Sunday, October 5, 2014

Creeping towards reality

Ah the muslining process.  We learn so much.

In this case:
  • I prefer the stand up collar.  I also tested the asymmetrical floppy one.  Nah.
  • The shoulders are a tiny bit too pointy.
  • The bust shaping is a tiny bit too high.
  • I have crappy posture.  Nevertheless, the coat is shifting slightly to the back.  This is probably not a fitting problem but because my muslin isn't sliding nicely over the bulky fleece jacket I have on under it.  
  • The sleeves are too long. I'll shorten by about 1.5cm, less than my usual.  This is to be a winter coat after all.  
  • I really do have a narrow back.  It needs taking in. I cut a size 10; maybe if I reduce the upper back pieces to size 8 or even 6, it will be about right.  
  • I could use more shape at the waist.  Why  not?
  • I like the raglan lines and shaping of this coat. 
What else did I discover about the pattern?  Well, sewing the CF to the side front was a bit of an adventure because I wasn't paying attention for two reasons.  The first is that there is a mistake on the pattern - the notches on the pieces that are just below the pocket placement circle are mis-printed. And, the length of the CF pieces is shorter than the side front pieces by 22mm (7/8"), the difference between the hem on the side front pieces and the seam allowance at the lower edge of the CF.  

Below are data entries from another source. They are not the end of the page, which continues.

(** [reset(mode = currentMode)]: [None] is the call without an argument. *)
Definition reset (mode : option PomodoroMode) (e : Engine) : Engine :=
  let mode := default (currentMode e) mode in
  let e := set_isRunning false e in
  let e := set_currentMode mode e in
  let e := set_remaining (duration_of (durations (settings e)) (currentMode e)) e in
  let e := set_remainingAtStart (remaining e) e in
  set_sessionStartTime None e.

Definition switchMode (mode : PomodoroMode) (e : Engine) : Engine :=
  let e := set_currentMode mode e in
  let e := set_remaining (duration_of (durations (settings e)) (currentMode e)) e in
  let e := set_remainingAtStart (remaining e) e in
  let e := set_isRunning false e in
  set_sessionStartTime None e.

(** [updateSettings(newSettings: TimerSettings)].  The argument has every
    key of [TimerSettings], so the spread
    [{ ...settings, ...newSettings, durations: { ...newSettings.durations } }]
    takes every field from [newSettings]; the duration map is a copy of
    that of [newSettings]. *)
Definition updateSettings (newSettings : TimerSettings) (e : Engine) : Engine :=
  let merged :=
    mkSettings
      (mkDurations (dur_focus (durations newSettings))
                   (dur_short_break (durations newSettings))
                   (dur_long_break (durations newSettings)))
      (autoAdvance newSettings)
      (longBreakInterval newSettings)
      (soundEnabled newSettings)
      (notificationsEnabled newSettings) in
  let e := set_settings merged e in
  if negb (isRunning e) then
    let e := set_remaining (duration_of (durations (settings e)) (currentMode e)) e in
    set_remainingAtStart (remaining e) e
  else e.

Definition getSettings (e : Engine) : TimerSettings := settings e.

(** The mode chosen by [tick] when a session has completed and
    [autoAdvance] is set; [completedFocusSessions] has already been
    incremented when this is evaluated. *)
Definition nextMode (e : Engine) : PomodoroMode :=
  if mode_eqb (currentMode e) focus then
    if (0 <? longBreakInterval (settings e))
       && (Z.rem (completedFocusSessions e) (longBreakInterval (settings e)) =? 0)
    then long_break
    else short_break
  else focus.

(** [tick(now?)]: [now ?? Date.now()] uses the argument when it is given.
    The result is the returned boolean and the engine after the call. *)
Definition tick (now : option Z) (clock : Z) (e : Engine) : bool * Engine :=
  if negb (isRunning e) then (false, e)
  else
    let currentTime := default clock now in
    let e :=
      match sessionStartTime e with
      | None =>
          let e := set_sessionStartTime (Some currentTime) e in
          set_remainingAtStart (remaining e) e
      | Some _ => e
      end in
    let elapsed := (currentTime - default currentTime (sessionStartTime e)) / 1000 in
    let newRemaining := remainingAtStart e - elapsed in
    if newRemaining <=? 0 then
      let e := set_remaining 0 e in
      let e := set_isRunning false e in
      let e := set_sessionStartTime None e in
      let e :=
        if mode_eqb (currentMode e) focus
        then set_completedFocusSessions (completedFocusSessions e + 1) e
        else e in
      let e :=
        if autoAdvance (settings e) then switchMode (nextMode e) e else e in
      (true, e)
    else (false, set_remaining newRemaining e).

If you mindlessly assemble according to the notches, the bottom cut edges will be close to matching (but not quite). If you proceed, as I did, on the theory that you probably made a cutting and/or notch alignment mistake, and the bottom edges are supposed to match, you will end up with extra fabric in the side front at the waist area. This is clearly wrong, and you may assume (as I did initially) that the excess is supposed to be at the bust and that the notches there are mis-printed.  This excess length can be eased in at the bust, but doing so will throw off the grain and the length of your coat.  

The instructions do illustrate this small length difference, and there is a small circle to match at the lower edge, but I wasn't paying enough attention. Note to self: check pattern before sewing, the next time. Because I am uncertain of the finished length I want (and because I mindlessly tend to simply match up the pieces at the lower edge in sewing), I will add the extra length to the CF pieces so they are all the same.  

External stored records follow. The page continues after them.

(** ** Integers: parsing and formatting *)

Definition digit_val (c : ascii) : option Z :=
  if (48 <=? code c) && (code c <=? 57) then Some (code c - 48) else None.

Definition hex_val (c : ascii) : option Z :=
  let n := code c in
  if (48 <=? n) && (n <=? 57) then Some (n - 48)
  else if (97 <=? n) && (n <=? 102) then Some (n - 87)
  else if (65 <=? n) && (n <=? 70) then Some (n - 55)
  else None.

(** Accumulate decimal digits; an overflow of the type is an error. *)
Fixpoint parse_digits (mx acc : Z) (s : string) : option Z :=
  match s with
  | EmptyString => Some acc
  | String c s' =>
      d ← digit_val c;
      if acc * 10 + d <=? mx then parse_digits mx (acc * 10 + d) s' else None
  end.

(** [s.parse::<uN>().ok()] for an unsigned type with maximum [mx] *)
Definition parse_uint (mx : Z) (s : string) : option Z :=
  match s with
  | EmptyString => None
  | String c s' =>
      if Ascii.eqb c "+"%char
      then match s' with EmptyString => None | _ => parse_digits mx 0 s' end
      else parse_digits mx 0 s
  end.

Definition digit_char (d : Z) : ascii := ascii_of_N (Z.to_N (48 + d)).

Fixpoint show_dec_fuel (fuel : nat) (n : Z) : string :=
  match fuel with
  | O => ""
  | S f => if n <? 10 then String (digit_char n) ""
           else show_dec_fuel f (n / 10) +:+ String (digit_char (n mod 10)) ""
  end.

(** [format!("{}", n)] for an unsigned [n] of at most 64 bits: twenty
    digits are enough for [u64::MAX]. *)
Definition show_dec (n : Z) : string := show_dec_fuel 20 n.

Definition hex_char (d : Z) : ascii :=
  if d <? 10 then ascii_of_N (Z.to_N (48 + d)) else ascii_of_N (Z.to_N (87 + d)).

(** [n] lower-case hexadecimal digits of [z], the format [{:0nx}] of an
    integer that fits in [n] digits. *)
Fixpoint show_hex (n : nat) (z : Z) : string :=
  match n with
  | O => ""
  | S n' => show_hex n' (z / 16) +:+ String (hex_char (z mod 16)) ""
  end.

(** [format!("{:02x}", b)] *)
Definition show_hex_byte (b : byte) : string := show_hex 2 (b2z b).

(** ** UTF-8 *)

(** A byte in a closed range. *)
Definition in_range (lo hi : Z) (c : ascii) : bool := (lo <=? code c) && (code c <=? hi).

(** The second byte of a three- or four-byte sequence, by the first: no
    overlong forms, no surrogates, nothing above U+10FFFF. *)
Definition utf8_second (c d : ascii) : bool :=
  if code c =? 0xE0 then in_range 0xA0 0xBF d
  else if code c =? 0xED then in_range 0x80 0x9F d
  else if code c =? 0xF0 then in_range 0x90 0xBF d
  else if code c =? 0xF4 then in_range 0x80 0x8F d
  else in_range 0x80 0xBF d.

(** The check of [str::from_utf8]: the bytes are a valid UTF-8 sequence. *)
Fixpoint valid_utf8 (s : string) : bool :=
  match s with
  | EmptyString => true
  | String c s1 =>
      if code c <? 0x80 then valid_utf8 s1
      else match s1 with
           | EmptyString => false
           | String d s2 =>
               if in_range 0xC2 0xDF c then in_range 0x80 0xBF d && valid_utf8 s2
               else match s2 with
                    | EmptyString => false
                    | String e s3 =>
                        if in_range 0xE0 0xEF c
                        then utf8_second c d && in_range 0x80 0xBF e && valid_utf8 s3
                        else match s3 with
                             | EmptyString => false
                             | String f s4 =>
                                 in_range 0xF0 0xF4 c && utf8_second c d && in_range 0x80 0xBF e
                                 && in_range 0x80 0xBF f && valid_utf8 s4
                             end
                    end
           end
  end.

I discovered that my extensive stash has all the ingredients for the coat.  I'll reserve on a final button decision until after I can try out the (black) buttons I own against the navy fabric.  

I have decided to line it with some printed polyester crepe rather than "proper" lining fabric.  I think it is substantial enough.  I'll underline with some micro-fleece, and put something windproof in the back.  The melton will be more than warm enough, especially since there will be four (4) layers of it where the double breasted fronts overlap!

As for length, the longest view on the pattern is 104cm (size 8, 10).  That's 41" for the metrically challenged.  I want to add 15cm (6").  And I may end up facing the hem.  We'll see.  


  1. I love your bit of reality; fun and informative. There was a time when sewing for me was to simply choose pattern, cut and sew. Now it's analyze the fabric, shrink the fabric, make the muslin, make the adjustments, cross your fingers that you've put the right fabric to the right pattern, and then sew baby sew. The more I learn, the more I learn. From the looks of your muslin, you have a stylish coat going on.

  2. It looks wonderful, I can already see what it will look like! Just wonderful.
    Taking in at the waist sounds good. Making the upper back narrower sounds like a good plan too. I'm not sure that I would shorten the sleeves by as much as 1.5cm, they do tend to ride up when you wear a coat for a while - I'd be tempted to leave as is and then shorten later if needed (you know the 'fold in, press the life out of the new edge and attach to lining' kind of shortening).
    This style is so beautiful on you, I wish I had the same ability to pick suitable clothing styles. I want to get much better at this.
    Looking forward to seeing your next progress report!

  3. The pre-sewing planning and thinking you are pouring into this jacket will pay of in the end ... I also give 'ticks' to all Gisella above said, but also def's go the extra cm in the length as well ... keep posting how you are going along with this coat ... J

  4. Et c'est quoi exactement du Melton ? bon J'ai hâte de voir le manteau en progression. Si je comprends bien tu restes avec ce patron malgré les petites ajustements qu'il nécessite.

  5. Getting there. A lot of work, but no doubt you will wear this coat for many years.

  6. Getting the fit right will pay off in the long run. I think you also should consider removing some excess fabric from the back. The shoulder blades are a bit 'puffy'. Good luck!

  7. It sounds like you've got your fitting problems down and know what to do to make it all work.

  8. It is looking good so far - I'm liking the shape the stand-up collars is great.

  9. The vertical back drag lines point to an area just below the back neck. If you make a horizontal slash and allow it to open and patch a strip of gingham in there you will see what needs to be added to the paper pattern.Most of my clients need this alteration and patterns never give us that extra fabric. It will also allow your back waist area to drop a little as it looks higher than your natural waist in the photo. Narrowing the back a little with the princess lines will help but be sure to ask a friend to see if the extra ease is needed when you reach forward. The seams in the raglan sleeves can be let out to eliminate the drag lines at the shoulder tips/sleeve cap. If you are going to use shoulder pads it will certainly need some extra ease. Great looking muslin for a great looking the sleeves!

  10. You are living proof of how valuable a muslin is as a fitting tool. Now that you know what alterations you need to make, you are on your way to making a fabulous coat!

  11. You've found a whole lot of things you can adjust before you cut into your valuable fabric. This is still a great coat choice and the final version will be just as great.